I don't think we need to display the progress messages to user. At least
I would just care about new VM cloned.
> On 10/3/2014 2:05 AM, Crístian Viana wrote:
>> Hi everyone,
>>
>> I'm presenting here my proposal for the feature "Guest cloning" which
>> is expected to be implemented for Kimchi 1.4.
>>
>>
>> Description
>>
>> Cloning a guest means creating a new guest with a copy of the settings
>> and data of the original guest. All data described by its XML will be
>> copied completely, with the following exceptions:
>>
>> * name: the new guest will have an automatically generated name. We
>> can append "-clone<n>" to the original guest's name, where <n> is
>> related to the number of clones created from that guest.
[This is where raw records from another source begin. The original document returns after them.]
Lemma packet_step_table e o s : table_step e s (packet_step e o s).
Proof.
  destruct o; simpl.
  - apply put_table.
  - unfold create. cbv zeta. destruct (negb _); [by apply ts_same|].
    destruct (canonical_digest _ _ _); [apply create_loop_table|by apply ts_same].
  - unfold pin. rewrite atomic_snd. destruct (_pin e owner refs s) as [s'|x] eqn:H;
      [|by apply ts_same]. apply _pin_table in H as [? ?]. by apply ts_same.
  - by apply ts_same.
  - unfold retain_job. rewrite atomic_snd. destruct (_pin e owner refs s) as [s'|x] eqn:H;
      [|by apply ts_same]. apply _pin_table in H as [H1 H2]. simpl.
    match goal with |- context [foldl drop_job ?s2 ?l] => destruct (drop_jobs_table l s2) as [H3 H4] end.
    apply ts_same; [by rewrite H3|by rewrite H4].
  - apply ts_gc.
  - unfold reconcile_retention. rewrite atomic_snd.
    destruct (mapM_result _ _); by apply ts_same.
Qed.

Lemma row_by_id_some s id r : row_by_id s id = Some r -> r ∈ packets s /\ pr_id r = id.
Proof.
  unfold row_by_id. intros [Hr Hid%String.eqb_eq]%find_some. by rewrite list_elem_of_In.
Qed.

Lemma row_by_id_none s id : row_by_id s id = None -> forall r, r ∈ packets s -> pr_id r <> id.
Proof.
  unfold row_by_id. intros H r Hr. apply list_elem_of_In in Hr. apply (find_none _ _ H) in Hr.
  by apply String.eqb_neq.
Qed.

Lemma insert_row_spec r body owners s s' :
  insert_row r body owners s = Ok s' ->
  packets s' = packets s ++ [r] /\ (pr_alias r ∉ map pr_alias (packets s)) /\
  (pr_id r ∉ map pr_id (packets s)) /\
  bodies s' = match bodies s !! pr_hash r with Some _ => bodies s | None => <[pr_hash r := body]> (bodies s) end /\
  pins s' = list_to_set (map (fun o => (o, pr_id r)) owners) ∪ pins s /\
  notes s' = notes s /\ retention s' = retention s.
Proof.
  unfold insert_row. destruct (existsb _ _) eqn:He; [done|]. intros [= <-]. simpl.
  rewrite existsb_false_forall in He. split_and!; try done.
  - intros (r' & Heq & Hr')%list_elem_of_fmap. specialize (He r' Hr').
    by rewrite <-Heq, String.eqb_refl in He.
  - intros (r' & Heq & Hr')%list_elem_of_fmap. specialize (He r' Hr').
    by rewrite <-Heq, String.eqb_refl, orb_true_r in He.
Qed.

Lemma insert_store_ok e s p extra owners s' :
  store_ok s ->
  validate_packet sha256 float_repr p = Ok tt ->
  mt_packet_id (pk_meta p) <> mt_alias (pk_meta p) ->
  (forall r, r ∈ packets s -> pr_id r <> mt_alias (pk_meta p) /\ pr_alias r <> mt_packet_id (pk_meta p)) ->
  (forall y, y ∈ mt_parents (pk_meta p) -> parent_bad e s (mt_access_scope (pk_meta p)) y = false) ->
  insert_row {| pr_meta := pk_meta p; pr_invocation := extra; pr_expired := false |}
    (pk_payload p) owners s = Ok s' -> store_ok s'.
Proof.
  intros [H1 H2 H3 H4 H5 H6 H7] Hv Hne Hsh Hpar Hi. apply insert_row_spec in Hi as (Hp & Ha & Hid & Hb & _).
  set (row := {| pr_meta := pk_meta p; pr_invocation := extra; pr_expired := false |}) in *.
  assert (canonical_digest sha256 float_repr (PDict (pk_payload p)) = Ok (pr_hash row)) as Hdig.
  { unfold validate_packet in Hv. apply result_bind_ok in Hv as (? & _ & Hv).
    apply result_bind_ok in Hv as (dg & Hdg & Hv). apply raise_if_ok, orb_false_iff in Hv as [Hv _].
    apply negb_false_iff, String.eqb_eq in Hv. subst dg. exact Hdg. }
  split; rewrite ?Hp.
  - rewrite map_app. by apply NoDup_snoc.
  - rewrite map_app. by apply NoDup_snoc.
  - intros r r' [Hr| ->%list_elem_of_singleton]%elem_of_app [Hr'| ->%list_elem_of_singleton]%elem_of_app;
      [by apply H3|by apply Hsh|intros Heq; by apply (Hsh r' Hr')|done].
  - intros h body. rewrite Hb. destruct (bodies s !! pr_hash row) eqn:Hh; [apply H4|].
    intros [[<- <-]|[_ Hin]]%lookup_insert_Some; [done|by apply H4].
  - intros r [Hr| ->%list_elem_of_singleton]%elem_of_app He; rewrite Hb.
    + destruct (H5 r Hr He) as [b Hbd]. exists b. destruct (bodies s !! pr_hash row) eqn:Hh; [done|].
      rewrite lookup_insert_ne; [done|]. intros Heq. rewrite Heq in Hh. congruence.
    + destruct (bodies s !! pr_hash row) as [b|] eqn:Hh; [by exists b|]. exists (pk_payload p).
      by rewrite lookup_insert_eq.
  - intros r body [Hr| ->%list_elem_of_singleton]%elem_of_app Hd; [by apply H6|].
    by apply (validate_digest p).
  - intros r y [Hr| ->%list_elem_of_singleton]%elem_of_app He Hy.
    + destruct (H7 r y Hr He Hy) as (r' & Hr' & ?). exists r'. split; [set_solver|done].
    + specialize (Hpar y Hy). unfold parent_bad in Hpar. destruct (row_by_id s y) as [r'|] eqn:Hry; [|done].
      apply row_by_id_some in Hry as [Hr' <-]. rewrite !orb_false_iff in Hpar.
      exists r'. split; [set_solver|]. split; [done|]. apply Hpar.
Qed.

Lemma expire_meta l r : pr_meta (expire l r) = pr_meta r.
Proof. unfold expire. by destruct (_ && _). Qed.

Lemma expire_kept e s r :
  pr_expired (expire (_live_ids e s) r) = false <-> pr_expired r = false /\ pr_id r ∈ _live_ids e s.
Proof.
  unfold expire. destruct (pr_expired r) eqn:He; simpl; [rewrite He; naive_solver|].
  destruct (bool_decide_reflect (pr_id r ∈ _live_ids e s)); simpl; [rewrite He|]; naive_solver.
Qed.

Lemma gc_packets e s : packets (gc e s).2 = map (expire (_live_ids e s)) (packets s).
Proof. done. Qed.

Lemma gc_body e s r :
  r ∈ packets s -> pr_expired r = false -> pr_id r ∈ _live_ids e s ->
  bodies (gc e s).2 !! pr_hash r = bodies s !! pr_hash r.
Proof.
  intros Hr He Hl. simpl. apply option_eq. intros body. rewrite map_lookup_filter_Some. simpl.
  split; [by intros [? _]|]. intros Hb. split; [done|]. unfold used_hashes.
  apply elem_of_list_to_set, list_elem_of_fmap. exists (expire (_live_ids e s) r).
  unfold pr_hash. rewrite expire_meta. split; [done|].
  apply list_elem_of_In, filter_In. split; [apply in_map; by apply list_elem_of_In|].
  apply negb_true_iff, expire_kept. done.
Qed.

Lemma store_ok_row s r :
  store_ok s -> r ∈ packets s -> row_by_id s (pr_id r) = Some r.
Proof.
  intros Hok Hr. unfold row_by_id. pose proof (so_ids _ Hok) as Hnd. clear Hok.
  induction (packets s) as [|r' l IH]; [by apply not_elem_of_nil in Hr|].
  simpl in *. apply NoDup_cons in Hnd as [Hn Hnd].
  apply elem_of_cons in Hr as [->|Hr]; [by rewrite String.eqb_refl|].
  destruct (String.eqb_spec (pr_id r') (pr_id r)) as [Heq|]; [|by apply IH].
  destruct Hn. apply list_elem_of_fmap. by exists r.
Qed.

Lemma gc_store_ok e s : store_ok s -> store_ok (gc e s).2.
Proof.
  intros Hok. pose proof Hok as [H1 H2 H3 H4 H5 H6 H7].
  split; rewrite ?gc_packets.
  - rewrite map_map. erewrite map_ext; [exact H1|]. intros r. unfold pr_id. by rewrite expire_meta.
  - rewrite map_map. erewrite map_ext; [exact H2|]. intros r. unfold pr_alias. by rewrite expire_meta.
  - intros r r' (a & -> & Ha)%list_elem_of_fmap (b & -> & Hb)%list_elem_of_fmap.
    unfold pr_id, pr_alias. rewrite !expire_meta. by apply H3.
  - intros h body Hb. simpl in Hb. apply map_lookup_filter_Some in Hb as [Hb _]. by apply H4.
  - intros r' (r & -> & Hr)%list_elem_of_fmap [He Hl]%expire_kept.
    destruct (H5 r Hr He) as [body Hb]. exists body. unfold pr_hash. rewrite expire_meta.
    fold (pr_hash r). by rewrite gc_body.
  - intros r' body (r & -> & Hr)%list_elem_of_fmap. unfold pr_hash, row_packet. rewrite expire_meta.
    by apply H6.
  - intros r' y (r & -> & Hr)%list_elem_of_fmap [He Hl]%expire_kept Hy. rewrite expire_meta in Hy.
    destruct (H7 r y Hr He Hy) as (p & Hp & Hid & Hpe). exists (expire (_live_ids e s) p).
    split; [by apply list_elem_of_fmap_2|]. split; [unfold pr_id; by rewrite expire_meta|].
    apply expire_kept. split; [done|]. rewrite Hid. eapply live_parent; [exact Hl|].
    unfold parents_of. by rewrite (store_ok_row s r Hok Hr).
Qed.

Lemma table_step_ok e s s' : table_step e s s' -> store_ok s -> store_ok s'.
Proof.
  intros Hst Hok. destruct Hst as [s s' Hb Hp|s s' p extra owners Hv Hn Hne Hsh Hpar Hi|s].
  - destruct Hok as [H1 H2 H3 H4 H5 H6 H7]. split; rewrite ?Hb, ?Hp; done.
  - by eapply insert_store_ok.
  - by apply gc_store_ok.
Qed.

Lemma empty_packets_ok : store_ok empty_store.
Proof.
  split; simpl; try constructor; intros; by match goal with
    | H : _ ∈ [] |- _ => apply not_elem_of_nil in H
    | H : ∅ !! _ = Some _ |- _ => rewrite lookup_empty in H end.
Qed.

Lemma packet_step_ok e o s : store_ok s -> store_ok (packet_step e o s).
Proof. apply (table_step_ok _ _ _ (packet_step_table e o s)). Qed.

(** C27: Every reachable store has unique identifiers and aliases that never shadow
    one another, a digest-checked body for each unexpired packet, and unexpired
    parents for it: collection never breaks provenance. *)
Theorem reachable_store_ok s : reachable_store s -> store_ok s.
Proof. induction 1 as [|e o s _ IH]; [apply empty_packets_ok|by apply packet_step_ok]. Qed.

(** ** Looking up *)

(** Looking a reference up in a reachable store never raises. *)
Theorem lookup_never_raises e ref scope s :
  store_ok s -> exists st, lookup sha256 float_repr e ref scope s = Ok st.
Proof.
  intros Hok. unfold lookup. destruct (row_by_reference s ref) as [r|] eqn:Hr; [|by eexists].
  apply find_some in Hr as [Hr _]. apply list_elem_of_In in Hr.
  destruct (negb (row_permitted e r scope)); [by eexists|].
  destruct (pr_expired r) eqn:He; simpl; [by eexists|].
  destruct (live e s (pr_id r)); simpl; [|by eexists].
  destruct (so_body _ Hok r Hr He) as [body Hb]. rewrite Hb.
  pose proof (so_digest _ Hok _ _ Hb) as Hd. pose proof (so_valid _ Hok r body Hr Hd) as Hv.
  unfold row_packet in Hv. rewrite Hv. by eexists.
Qed.

(** A lookup that yields a packet yields the one filed under the reference, to
    a permitted scope only, live and unexpired, with a payload that has the
    recorded digest. *)
Theorem lookup_sound e ref scope s p :
  store_ok s -> lookup sha256 float_repr e ref scope s = Ok (LookOk p) ->
  exists r, r ∈ packets s /\ (pr_id r = ref \/ pr_alias r = ref) /\ pk_meta p = pr_meta r /\
    row_permitted e r scope = true /\ pr_expired r = false /\ pr_id r ∈ _live_ids e s /\
    canonical_digest sha256 float_repr (PDict (pk_payload p)) = Ok (mt_sha256 (pk_meta p)).
Proof.
  intros Hok. unfold lookup. destruct (row_by_reference s ref) as [r|] eqn:Hr; [|done].
  apply find_some in Hr as [Hr Href]. apply list_elem_of_In in Hr.
  apply orb_true_iff in Href. rewrite !String.eqb_eq in Href.
  destruct (row_permitted e r scope) eqn:Hp; simpl; [|done].
  destruct (pr_expired r) eqn:He; simpl; [done|].
  destruct (live e s (pr_id r)) eqn:Hl; simpl; [|done].
  destruct (bodies s !! pr_hash r) as [body|] eqn:Hb; [|done]. intros H.
  apply result_bind_ok in H as (? & _ & H). apply Ok_inj in H as [= <-]. simpl.
  exists r. apply live_true in Hl. split_and!; try done. by apply (so_digest _ Hok).
Qed.

(** ** References are never rebound *)

(** Every row survives, with its metadata; expiry is permanent. *)
Definition rows_persist (s s' : store) : Prop :=
  forall r, r ∈ packets s -> exists r', r' ∈ packets s' /\ pr_meta r' = pr_meta r /\
    pr_invocation r' = pr_invocation r /\ (pr_expired r = true -> pr_expired r' = true).

Lemma rows_persist_refl s : rows_persist s s.
Proof. intros r Hr. by exists r. Qed.

Lemma table_step_persists e s s' : table_step e s s' -> rows_persist s s'.
Proof.
  intros Hst r Hr. destruct Hst as [s s' Hb Hp|s s' p extra owners Hv Hn Hne Hsh Hpar Hi|s].
  - exists r. by rewrite Hp.
  - apply insert_row_spec in Hi as (Hp & _). exists r. rewrite Hp. split; [set_solver|done].
  - exists (expire (_live_ids e s) r). rewrite gc_packets. split; [by apply list_elem_of_fmap_2|].
    split; [apply expire_meta|]. unfold expire. destruct (pr_expired r) eqn:He; simpl; [done|].
    by destruct (bool_decide _).
Qed.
For
>> example, cloning a guest named "myfedora" will create a new guest
>> named "myfedora-clone1"; if another clone for that same guest is
>> requested, it will be named "myfedora-clone2".
>> * uuid: the new guest will have an automatically generated UUID. We
>> can create a random UUID for every cloned guest.
>> * devices/interface/mac: the new guest will have an automatically
>> generated MAC address for every network interface. We can create
>> random MAC addresses for every cloned guest.
>> * devices/disk: the new guest will have copies of the original
>> guest's disks. Depending on the storage pool type of each disk, a
>> different procedure may be used to copy that disk:
>>
>> * DIR, NFS, Logical: the disk file will be copied to a new file
>> with a modified name (e.g. "disk.img" -> "disk-clone1.img")
>> on the same storage pool.
>> * SCSI, iSCSI: the volume data will be copied as a new disk
>> file on the storage pool "default".
>>
>>
>> REST API
>>
>> Only one new REST command will be added.
>>
>>
>> Syntax
>>
>> POST /vms//<vm-name>//clone
>>
>>
>> Parameters:
>>
>> None.
>>
>>
>> Return:
>>
>> An asynchronous Task with "target_uri" containing "/vms/</new-vm-name/>".
>> As expected with any Task, the cloning process can be tracked by
>> checking the corresponding task's status.
>>
>>
>> Discussion
>>
>> I think the most challenging part of this feature is how to deal with
>> different types of disks while not prompting the user with any input.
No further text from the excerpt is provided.